(Repeats story from Thursday without changes)
* Israelis, Palestinians at odds over process
* Major issues dividing them not even in focus
* Once hopeful Kerry looking increasingly glum
By Crispian Balmer and Lesley Wroughton
JERUSALEM, April 3 (Reuters) - From the moment Middle East peace talks resumed last July, it always looked as if U.S. Secretary of State John Kerry was more eager to strike a deal than either the Israelis or Palestinians.
While the two old foes have said repeatedly that they want to talk, neither side has looked remotely ready to make the sort of concessions that might eventually lead to peace.
When the U.S.-led negotiations hit major turbulence this week, it was not about core issues that have fuelled the decades-old conflict. Instead, the dispute focused on how to maintain the arid discussions and avoid being blamed for failure.
Kerry, who kicked off this latest pursuit of peace eight months ago with typical enthusiasm, has indicated that he will play a less prominent role should the process continue, revealing in recent days his growing frustrations.
"In the end, my friends, as all of you know, you can push, you can nudge, but the parties themselves have to make fundamental decisions and compromises. The leaders have to lead," he said during a visit to Algiers on Thursday.
The latest crisis started last weekend when the Israelis failed to fulfil their commitment to release a batch of 26 Palestinian prisoners, saying they first needed guarantees that talks would continue beyond an initial April deadline.
Kerry, who has visited the region more than a dozen times in just over a year, dropped everything and flew for one night to Jerusalem to try to find a way forward towards the seemingly elusive goal of securing a sovereign Palestinian state.
Believing a convoluted, three-way deal was in the offing, both Kerry and Israel were stunned the following day when Palestinian President Mahmoud Abbas theatrically signed 15 international treaties live on television.
While none of the conventions directly threatened Israel, Abbas was clearly indicating that he was ready if necessary to launch the Palestinians into an array of global organisations from where they could harass Israel.
A hangdog Kerry cancelled a return trip to the region planned for Wednesday and at a subsequent news conference told reporters that U.S. facilitation was "only as good as the willingness of leaders to actually make decisions".
A U.S. official said the unexpected jolt from Abbas actually succeeded in bringing the Israelis and Palestinians back to face-to-face discussions for the first time since last November -- albeit in a stormy session, according to Palestinian media.
From the very beginning, the two sides have accused each other of failing to take the process seriously.
"We are not here to play games because this is an issue of our survival," said Hanan Ashrawi, a senior official in the Palestine Liberation Organization (PLO).
"In history they will not find anyone as flexible and willing to make Kerry's mission succeed as President Abu Mazen," she told Reuters, referring to Abbas.
A glum Israeli minister saw it very differently.
"I am looking at the way the Palestinians behave and I ask myself if they really want a state," the minister said this week, declining to be named because of the sensitive timing.
"What they are saying is if we don't get 100 percent of what we want then we don't want it at all.

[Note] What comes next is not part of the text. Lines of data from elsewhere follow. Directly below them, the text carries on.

Lemma mapSetToObject_canonical (v : value) :
  representable v = true → canonical (mapSetToObject v) = true.
Proof.
  induction v as [| | | | | |xs IH|ps IH|es IH|xs IH] using value_ind';
    intros Hrep; try done.
  - simpl in *. apply forallb_Forall, Forall_fmap.
    apply forallb_Forall in Hrep.
    rewrite Forall_forall in IH, Hrep. apply Forall_forall.
    intros x Hx. by apply IH, Hrep.
  - simpl in Hrep. rewrite !andb_true_iff in Hrep.
    destruct Hrep as [[[Hm%bool_decide_eq_true Hs%bool_decide_eq_true]
                         Hp%bool_decide_eq_true] Hall].
    apply map_fold_andb_true in Hall.
    rewrite mapSetToObject_plain by done. apply canonical_object.
    + intros k y. rewrite lookup_fmap, fmap_Some. intros (x & Hx & ->).
      eapply IH; [done|]. by eapply Hall.
    + by rewrite lookup_fmap, Hp.
    + by rewrite !lookup_fmap, Hm, Hs.
  - simpl in Hrep. rewrite !andb_true_iff in Hrep.
    destruct Hrep as [[[[Hnd%bool_decide_eq_true Hf%bool_decide_eq_true]
                          Hp%bool_decide_eq_true] _] Hall].
    apply map_fold_andb_true in Hall.
    change (mapSetToObject (VMap es)) with
      (VObj (assign_entries (λ k, own_key (key_to_string k))
               {[ "__isMap" := VBool true ]}
               (map_to_list (mapSetToObject <$> es)))).
    assert (Hown : ∀ k, is_Some (es !! k) →
               own_key (key_to_string k) = Some (key_to_string k)).
    { intros k Hk. unfold own_key. rewrite decide_False; [done|].
      by apply (key_strings_fresh es). }
    apply canonical_object.
    + intros j y Hj.
      apply assign_entries_lookup_inv in Hj as [(k & Hin & _)|Hacc].
      * apply elem_of_map_to_list in Hin.
        rewrite lookup_fmap, fmap_Some in Hin. destruct Hin as (x & Hx & ->).
        eapply IH; [done|]. by eapply Hall.
      * by apply lookup_singleton_Some in Hacc as [_ <-].
    + apply eq_None_not_Some. intros Hsome.
      apply assign_entries_is_Some in Hsome
        as [(k & v & Hin%elem_of_map_to_list & Hk)|[? Hacc]].
      * unfold own_key in Hk. case_decide; [done|]. by simplify_eq.
      * by apply lookup_singleton_Some in Hacc as [? _].
    + assert (assign_entries (λ k, own_key (key_to_string k))
                {[ "__isMap" := VBool true ]}
                (map_to_list (mapSetToObject <$> es)) !! "__isMap"
              = Some (VBool true)) as ->; [|done].
      apply assign_entries_lookup.
      * intros k1 k2 i H1 H2.
        rewrite lookup_fmap, fmap_is_Some in H1, H2.
        rewrite !Hown by done. intros [= E1] [= E2].
        apply (key_strings_inj es); congruence.
      * right. split; [by rewrite lookup_singleton_eq|].
        intros k Hk. rewrite lookup_fmap, fmap_is_Some in Hk.
        rewrite Hown by done. intros [= Hs].
        by apply (key_strings_fresh es "__isMap" k).
  - simpl in Hrep. apply andb_true_iff in Hrep as [Hd Hall].
    apply forallb_Forall in Hall.
    change (mapSetToObject (VSet xs)) with
      (VObj {[ "__isSet" := VBool true;
               "values" := VArr (mapSetToObject <$> xs) ]}).
    apply canonical_object.
    + apply map_Forall_insert_2; [done|]. apply map_Forall_singleton.
      simpl. apply forallb_Forall, Forall_fmap.
      rewrite Forall_forall in IH, Hall. apply Forall_forall.
      intros x Hx. by apply IH, Hall.
    + by rewrite lookup_insert_ne, lookup_singleton_ne.
    + rewrite lookup_insert_ne, lookup_singleton_ne by done.
      rewrite lookup_insert_eq, lookup_insert_ne, lookup_singleton_eq by done.
      rewrite distinct_members_mapSetToObject, Hd.
      rewrite bool_decide_eq_true_2; [done|].
      by rewrite dom_insert_L, dom_singleton_L.
Qed.

(** X6.  The encoding of a representable value (in particular, of one
    without a key [__proto__]) is a document in the form the encoder
    writes it; so saving, loading and saving again writes the same
    document as saving once. *)
Theorem encoding_is_stable (v : value) :
  representable v = true →
  canonical (mapSetToObject v) = true
  ∧ mapSetToObject (objectToMapSet (mapSetToObject v)) = mapSetToObject v.
Proof.
  intros Hrep. split; [by apply mapSetToObject_canonical|].
  by apply decode_encode_canonical, mapSetToObject_canonical.
Qed.

Lemma encoding_is_stable_witness :
  representable sample_value = true
  ∧ mapSetToObject (objectToMapSet (mapSetToObject sample_value))
    = mapSetToObject sample_value.
Proof.
  split; [by vm_compute|].
  by apply (encoding_is_stable sample_value).
Defined.

Lemma canonical_roundtrip_witness :
  canonical sample_document = true
  ∧ mapSetToObject (objectToMapSet sample_document) = sample_document.
Proof.
  split; [by vm_compute|]. apply (canonical_roundtrip sample_document).
  by vm_compute.
Defined.

(** ** Listeners, the timer and the notice *)

Section housekeeping.
Context `{Runtime}.

(** X7.  [destroy] releases what the plugin holds on the page: both
    listeners are removed, the auto-save timer is cleared and its handle
    forgotten.  Afterwards [initialize] does nothing (until
    [setTeraReady] is called again), and a second [destroy] changes
    nothing. *)
Theorem destroy_releases σ :
  keydownListener (window (destroy σ)) = false
  ∧ beforeunloadListener (window (destroy σ)) = false
  ∧ autoSaveInterval (this (destroy σ)) = None
  ∧ (∀ h, autoSaveInterval (this σ) = Some h →
          intervals (window (destroy σ)) !! h = None)
  ∧ initialize (destroy σ) = Return (destroy σ) tt
  ∧ destroy (destroy σ) = destroy σ.
Proof.
  destruct σ as [[cfg ini rdy vi uid sip [h0|] st sh store] w];
    unfold destroy, cleanup, initialize; cbn; repeat split; try done.
  intros h [= <-]. apply lookup_delete_eq.
Qed.

(** X8.  With auto-save enabled, [setupAutoSave] leaves the plugin with
    one live timer of the configured period, and leaves the timers it
    does not own alone; set up again, it replaces its timer: the number
    of timers on the page stays the same. *)
Theorem setupAutoSave_single_timer σ :
  (0 < Config.autoSaveIntervalMinutes (config (this σ)))%Z →
  (∃ h, autoSaveInterval (this (setupAutoSave σ)) = Some h
        ∧ intervals (window (setupAutoSave σ)) !! h
          = Some (Config.autoSaveIntervalMinutes (config (this σ)) * 60 * 1000)%Z)
  ∧ (∀ i ms, intervals (window σ) !! i = Some ms →
             autoSaveInterval (this σ) ≠ Some i →
             intervals (window (setupAutoSave σ)) !! i = Some ms)
  ∧ size (intervals (window (setupAutoSave (setupAutoSave σ))))
    = size (intervals (window (setupAutoSave σ))).
Proof.
  intros Hpos.
  assert (Hon : ∀ σ', config (this σ') = config (this σ) →
            (Config.autoSaveIntervalMinutes (config (this σ')) <=? 0)%Z = false).
  { intros σ' ->. by apply Z.leb_gt. }
  assert (Hlive : ∀ σ', config (this σ') = config (this σ) →
            ∃ h, autoSaveInterval (this (setupAutoSave σ')) = Some h
                 ∧ intervals (window (setupAutoSave σ')) !! h
                   = Some (Config.autoSaveIntervalMinutes (config (this σ)) * 60 * 1000)%Z
                 ∧ config (this (setupAutoSave σ')) = config (this σ)).
  { intros σ' Hcfg. unfold setupAutoSave. rewrite (Hon σ' Hcfg). cbn.
    eexists. split; [done|]. by rewrite lookup_insert_eq, Hcfg. }
  split; [|split].
  - destruct (Hlive σ eq_refl) as (h & Hh & Hi & _). by exists h.
  - intros i ms Hi Hown. unfold setupAutoSave. rewrite (Hon σ eq_refl). cbn.
    set (cleared := intervals (clearInterval (autoSaveInterval (this σ)) (window σ))).
    assert (cleared !! i = Some ms) as Hc.
    { unfold cleared, clearInterval.
      destruct (autoSaveInterval (this σ)) as [h|]; [|done]. cbn.
      rewrite lookup_delete_ne; [done|congruence]. }
    rewrite lookup_insert_ne; [done|]. intros <-.
    pose proof (is_fresh (dom cleared)) as Hfresh.
    apply Hfresh, elem_of_dom. by eexists.
  - destruct (Hlive σ eq_refl) as (h & Hh & Hi & Hcfg).
    unfold setupAutoSave at 1. rewrite (Hon _ Hcfg), Hh. cbn.
    set (m := intervals (window (setupAutoSave σ))) in *.
    rewrite map_size_insert_None.
    + rewrite map_size_delete, Hi. destruct (size m) eqn:Hsize; [|done].
      apply map_size_empty_inv in Hsize. rewrite Hsize in Hi. done.
    + apply not_elem_of_dom, is_fresh.
Qed.
(** On recognized symbols the bit of the code is the bit of the
    specification. *)
Lemma bits_spec s :
  Forall symbol s ->
  map (fun x => if x =? DOT then 0 else 1) s = map spec_bit s.
Proof.
  induction 1 as [|c s Hc _ IH]; [reflexivity|].
  simpl. rewrite IH. f_equal.
  destruct Hc as [->|[->| ->]]; reflexivity.
Qed.

Lemma spec_fold_from (bs : list N) : forall v,
  fold_left (fun value b => value * 2 + b) bs v
  = v * 2 ^ N.of_nat (length bs)
    + fold_left (fun value b => value * 2 + b) bs 0.
Proof.
  induction bs as [|b bs IH]; intros v.
  - simpl. lia.
  - cbn [fold_left length]. rewrite (IH (v * 2 + b)), (IH (0 * 2 + b)).
    rewrite Nat2N.inj_succ, N.pow_succ_r'. lia.
Qed.

Lemma spec_binary_value_nil : spec_binary_value [] = 0.
Proof. reflexivity. Qed.

Lemma spec_binary_value_cons c s :
  spec_binary_value (c :: s)
  = spec_bit c * 2 ^ N.of_nat (length s) + spec_binary_value s.
Proof.
  unfold spec_binary_value. cbn [map fold_left].
  rewrite spec_fold_from, length_map. lia.
Qed.

Lemma spec_binary_value_app s1 s2 :
  spec_binary_value (s1 ++ s2)
  = spec_binary_value s1 * 2 ^ N.of_nat (length s2) + spec_binary_value s2.
Proof.
  unfold spec_binary_value.
  rewrite map_app, fold_left_app, spec_fold_from, length_map. reflexivity.
Qed.

(** A run of [k] symbols packs to less than [2^k]. *)
Lemma spec_binary_value_lt s :
  spec_binary_value s < 2 ^ N.of_nat (length s).
Proof.
  induction s as [|c s IH]; [reflexivity|].
  rewrite spec_binary_value_cons. cbn [length].
  rewrite Nat2N.inj_succ, N.pow_succ_r'.
  pose proof (spec_bit_le c). nia.
Qed.

Lemma spec_binary_value_byte s :
  (length s <= 8)%nat -> spec_binary_value s < 256.
Proof.
  intros Hlen. pose proof (spec_binary_value_lt s) as Hlt.
  assert (2 ^ N.of_nat (length s) <= 2 ^ 8).
  { apply N.pow_le_mono_r; lia. }
  change (2 ^ 8) with 256 in *. lia.
Qed.

(** A run packs to zero exactly when none of its symbols is lit. *)
Lemma spec_binary_value_zero s :
  spec_binary_value s = 0 <-> Forall (fun c => ~ on_symbol c) s.
Proof.
  induction s as [|c s IH].
  - split; [constructor|reflexivity].
  - rewrite spec_binary_value_cons, Forall_cons, <- IH, <- spec_bit_off.
    assert (0 < 2 ^ N.of_nat (length s)) by (apply N.neq_0_lt_0, N.pow_nonzero; lia).
    split; [nia|intros [-> ->]; lia].
Qed.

We, a right-wing Israeli government, are offering 90 percent of what they want. If they really wanted a state, they would say yes."
Palestinians argue that they made their great concession in 1993 when they agreed that their own state should be built on territory seized by Israel in the 1967 war - land that represents just 22 percent of British-mandate Palestine.

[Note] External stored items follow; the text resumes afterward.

(** ** More on the display name *)

(** X19: only the third segment of the id is used.  For an id with four
    or more segments the name is the third one (with "Neural" removed),
    and the later segments are dropped. *)
Theorem name_is_from_third_segment (v : raw_voice) (a b c rest : str) :
  ShortName v = a ++ lit "-" ++ b ++ lit "-" ++ c ++ lit "-" ++ rest ->
  no_sep 45 a -> no_sep 45 b -> no_sep 45 c ->
  name (parse_voice v) = replace (lit "Neural") [] c.
Proof.
  intros Hid Ha Hb Hc.
  assert (Hparts : exists more, split (lit "-") (ShortName v) = a :: b :: c :: more).
  { rewrite Hid. change (lit "-") with [45]. cbn [app].
    rewrite !split_app, !split_no_sep by done. by eexists. }
  destruct Hparts as [more Hparts].
  unfold parse_voice. cbn [name]. rewrite Hparts. reflexivity.
Qed.

Lemma name_is_from_third_segment_witness :
  name (parse_voice {| ShortName := lit "zh-CN-liaoning-XiaobeiNeural";
                       FriendlyName := None;
                       Gender := lit "Female";
                       Locale := lit "zh-CN-liaoning" |})
  = lit "liaoning".
Proof.
  apply (name_is_from_third_segment _ (lit "zh") (lit "CN") (lit "liaoning")
           (lit "XiaobeiNeural")); [reflexivity | ..];
    unfold no_sep; repeat constructor; discriminate.
Defined.

(** ** Splitting on any separator *)

Section SplitAny.

Variable sep : str.
Hypothesis sep_nonempty : sep <> [].

Lemma split_go_nonempty (k : nat) (s : str) : split_go sep k s <> [].
Proof.
  revert k. induction s as [|c s IH]; intros k; [discriminate|].
  cbn [split_go]. destruct k as [|k]; [|apply IH].
  destruct (startswith sep (c :: s)); [discriminate|].
  by destruct (split_go sep 0 s).
Qed.

(** A split with a single part has found no separator. *)
Lemma split_go_single (s seg : str) :
  split_go sep 0 s = [seg] -> seg = s /\ contains sep s = false.
Proof.
  revert seg. induction s as [|c s IH]; intros seg H.
  - injection H as <-. split; [reflexivity|]. by destruct sep.
  - cbn [split_go] in H. cbn [contains].
    destruct (startswith sep (c :: s)) eqn:E.
    + injection H as _ H. by apply split_go_nonempty in H.
    + destruct (split_go sep 0 s) as [|seg' rest] eqn:Es;
        [by apply split_go_nonempty in Es|].
      injection H as <- ->. destruct (IH seg' eq_refl) as [-> Hc].
      by rewrite Hc.
Qed.

Lemma split_go_no_sep (s : str) :
  contains sep s = false -> split_go sep 0 s = [s].
Proof.
  induction s as [|c s IH]; [reflexivity|]. cbn [contains split_go].
  intros [-> Hc]%orb_false_iff. by rewrite (IH Hc).
Qed.

Lemma last_part_cons (x : str) (l : list str) :
  l <> [] -> last_part (x :: l) = last_part l.
Proof. by destruct l. Qed.

(** The last part holds no separator. *)
Lemma last_split_go_clean (k : nat) (s : str) :
  contains sep (last_part (split_go sep k s)) = false.
Proof.
  revert k. induction s as [|c s IH]; intros k.
  - cbn. by destruct sep.
  - cbn [split_go]. destruct k as [|k]; [|apply IH].
    destruct (startswith sep (c :: s)) eqn:E.
    + rewrite last_part_cons by apply split_go_nonempty. apply IH.
    + destruct (split_go sep 0 s) as [|seg [|r rest]] eqn:Es.
      * by apply split_go_nonempty in Es.
      * destruct (split_go_single s seg Es) as [-> Hc].
        cbn [last_part List.last contains]. by rewrite E, Hc.
      * specialize (IH 0%nat). rewrite Es in IH. exact IH.
Qed.

Lemma join_cons (x : str) (l : list str) :
  l <> [] -> join sep (x :: l) = x ++ sep ++ join sep l.
Proof. by destruct l. Qed.

(** [sep.join(s.split(sep)) == s], for a scan that still has [k] code
    points of a separator to pass over. *)
Lemma join_split_go (k : nat) (s : str) :
  join sep (split_go sep k s) = drop k s.
Proof.
  revert k. induction s as [|c s IH]; intros k; [by destruct k|].
  cbn [split_go]. destruct k as [|k]; [|apply IH].
  destruct (startswith sep (c :: s)) eqn:E.
  - rewrite join_cons by apply split_go_nonempty. rewrite IH. cbn [app drop].
    apply startswith_split in E as [post E].
    destruct sep as [|c' sep']; [done|]. injection E as -> ->.
    cbn [length Nat.pred]. by rewrite drop_app_length.
  - specialize (IH 0%nat). cbn [drop] in *.
    destruct (split_go sep 0 s) as [|seg [|r rest]] eqn:Es.
    + by apply split_go_nonempty in Es.
    + cbn in IH |- *. by rewrite IH.
    + rewrite join_cons by done. rewrite join_cons in IH by done.
      cbn [app]. by rewrite IH.
Qed.

Lemma join_snoc (l : list str) (x : str) :
  l <> [] -> join sep (l ++ [x]) = join sep l ++ sep ++ x.
Proof.
  induction l as [|y l IH]; [done|]. intros _.
  destruct l as [|z l]; [reflexivity|].
  change ((y :: z :: l) ++ [x]) with (y :: ((z :: l) ++ [x])).
  assert (Hzl : z :: l <> []) by (intros Hzl; discriminate Hzl).
  rewrite join_cons by (cbn [app]; intros Hn; discriminate Hn).
  rewrite (IH Hzl), (join_cons y (z :: l) Hzl). by rewrite <- !app_assoc.
Qed.

(** The last part is the whole string, or what follows a separator. *)
Lemma last_split_tail (s : str) :
  let l := last_part (split sep s) in
  s = l \/ exists pre, s = pre ++ sep ++ l.
Proof.
  cbn zeta. pose proof (join_split_go 0 s) as Hj.
  change (drop 0 s) with s in Hj. unfold split.
  destruct (exists_last (split_go_nonempty 0 s)) as (init & l & E).
  rewrite E in Hj |- *. unfold last_part. rewrite List.last_last.
  destruct init as [|y init]; [left; by rewrite <- Hj|].
  right. rewrite join_snoc in Hj by (intros Hn; discriminate Hn). eauto.
Qed.

End SplitAny.

(** X20: the language label is what follows a " - " of the friendly name,
    or the whole friendly name when it holds none, and never contains
    " - " itself; an entry without a friendly name gets its locale. *)
Theorem full_lang_is_tail_of_friendly_name (v : raw_voice) :
  (forall fn, FriendlyName v = Some fn ->
     let label := full_lang (parse_voice v) in
     contains (lit " - ") label = false /\
     (fn = label \/ exists pre, fn = pre ++ lit " - " ++ label) /\
     (contains (lit " - ") fn = false -> label = fn)) /\
  (FriendlyName v = None -> full_lang (parse_voice v) = Locale v).
Proof.
  assert (Hsep : lit " - " <> []) by discriminate.
  split.
  - intros fn Hfn. unfold parse_voice. cbn [full_lang]. rewrite Hfn.
    split; [by apply last_split_go_clean|].
    split; [by apply last_split_tail|].
    intros Hc. unfold split. by rewrite split_go_no_sep.
  - intros Hfn. unfold parse_voice. cbn [full_lang]. by rewrite Hfn.
Qed.

Lemma full_lang_is_tail_of_friendly_name_witness :
  contains (lit " - ") (full_lang (parse_voice Samples.aria)) = false.
Proof.
  exact (proj1 (proj1 (full_lang_is_tail_of_friendly_name Samples.aria)
                  _ eq_refl)).
Defined.

(** ** The order of Python strings *)

Ltac z_cases :=
  repeat match goal with
         | |- context [?x <? ?y] => destruct (Z.ltb_spec x y)
         | |- context [?x =? ?y] => destruct (Z.eqb_spec x y)
         | H : context [?x <? ?y] |- _ => destruct (Z.ltb_spec x y)
         | H : context [?x =? ?y] |- _ => destruct (Z.eqb_spec x y)
         end.

Lemma str_ltb_irrefl (a : str) : str_ltb a a = false.
Proof.
  induction a as [|x a IH]; [reflexivity|]. cbn.
  rewrite Z.ltb_irrefl, Z.eqb_refl. exact IH.
Qed.

Lemma str_ltb_trans (a b c : str) :
  str_ltb a b = true -> str_ltb b c = true -> str_ltb a c = true.
Proof.
  revert b c. induction a as [|x a IH]; intros [|y b] [|z c]; cbn;
    try done.
  intros H1 H2. specialize (IH b c).
  z_cases; cbn in *; try done; try lia. by apply IH.
Qed.

Lemma str_ltb_total (a b : str) :
  str_ltb a b = true \/ a = b \/ str_ltb b a = true.
Proof.
  revert b. induction a as [|x a IH]; intros [|y b]; cbn; auto.
  destruct (IH b) as [H | [-> | H]]; z_cases; cbn; subst; auto; lia.
Qed.

Lemma str_ltb_asym (a b : str) : str_ltb a b = true -> str_ltb b a = false.
Proof.
  intros H. destruct (str_ltb b a) eqn:E; [|reflexivity].
  by rewrite <- (str_ltb_irrefl a), <- (str_ltb_trans a b a H E).
Qed.

Lemma str_le_trans (a b c : str) : str_le a b -> str_le b c -> str_le a c.
Proof.
  unfold str_le. intros Hab Hbc.
  destruct (str_ltb c a) eqn:Hca; [|reflexivity].
  destruct (str_ltb_total a b) as [H | [-> | H]]; [|congruence..].
  by rewrite <- Hbc, <- (str_ltb_trans c a b Hca H).
Qed.

Lemma str_le_neq_lt (a b : str) : str_le a b -> a <> b -> str_ltb a b = true.
Proof.
  unfold str_le. intros Hle Hne.
  destruct (str_ltb_total a b) as [H | [-> | H]]; [done|done|congruence].
Qed.

(** ** [sorted] with a key *)

Section SortedByFacts.

Context {A : Type} (key : A -> str).

Lemma insert_by_perm (x : A) (l : list A) :
  Permutation (insert_by key x l) (x :: l).
Proof.
  induction l as [|y l IH]; [reflexivity|]. cbn.
  destruct (str_ltb (key y) (key x)); [|reflexivity].
  rewrite IH. apply perm_swap.
Qed.

Lemma sorted_by_perm (l : list A) : Permutation (sorted_by key l) l.
Proof.
  induction l as [|x l IH]; [reflexivity|].
  cbn. rewrite insert_by_perm. by constructor.
Qed.

Lemma insert_by_sorted (x : A) (l : list A) :
  StronglySorted (fun a b => str_le (key a) (key b)) l ->
  StronglySorted (fun a b => str_le (key a) (key b)) (insert_by key x l).
Proof.
  induction 1 as [|y l Hs IH Hy]; cbn.
  - by repeat constructor.
  - destruct (str_ltb (key y) (key x)) eqn:E.
    + constructor; [exact IH|]. rewrite insert_by_perm.
      constructor; [|exact Hy]. by apply str_ltb_asym.
    + constructor; [by constructor|]. constructor; [exact E|].
      eapply Forall_impl; [exact Hy|]. intros z Hz.
      by apply (str_le_trans _ (key y)).
Qed.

Yaakov Amidror, who served as Prime Minister Benjamin Netanyahu's national security adviser until November 2013, said last month that the world had not recognised the concessions that Israel had been willing to make.
While condemning the Palestinians for not making a "single concession", he also said he understood their dilemma.
"There is no other case in history where a people return to their land after 2,000 years, claiming ownership over it while knowing that an indigenous people is living there," he told a conference organised by the Begin-Sadat Centre for Strategic Studies at Bar-Ilan University.
Kerry has openly acknowledged that distrust and even hatred run deep. In his eagerness to overcome the recent impasse, his office suggested that the United States might free Israeli spy Jonathan Pollard from jail in return for Israeli concessions.
This would represent a triumph for Netanyahu, who has long championed the cause of Pollard. But his release would not bring a full peace deal any closer or address any relevant issue.
"The fight right now, the disagreement, is not over the fundamental substance of a final status agreement, it is over the process that would get you there," Kerry said.
The two enemies carefully choreograph their actions and statements, anxious not to be blamed for failure, which would further dent Washington's foreign policy record in the region.
They also have until April 29 to overcome their latest spat and reach an agreement on how to carry the process forward -- something officials in both camps think is still a possibility.
It serves Netanyahu's purpose to maintain the status quo provided by the talks. Abbas, on the other hand, wants to safeguard U.S. aid donations and would see his domestic image boosted if he could orchestrate a further prisoner release.
But neither the Israeli or Palestinian public seems to believe that the negotiations will lead anywhere, with growing voices calling for Kerry to pull down the curtain.
"Go home, Mr Kerry, go home," left-leaning Israeli daily Haaretz said in a front page headline on Thursday.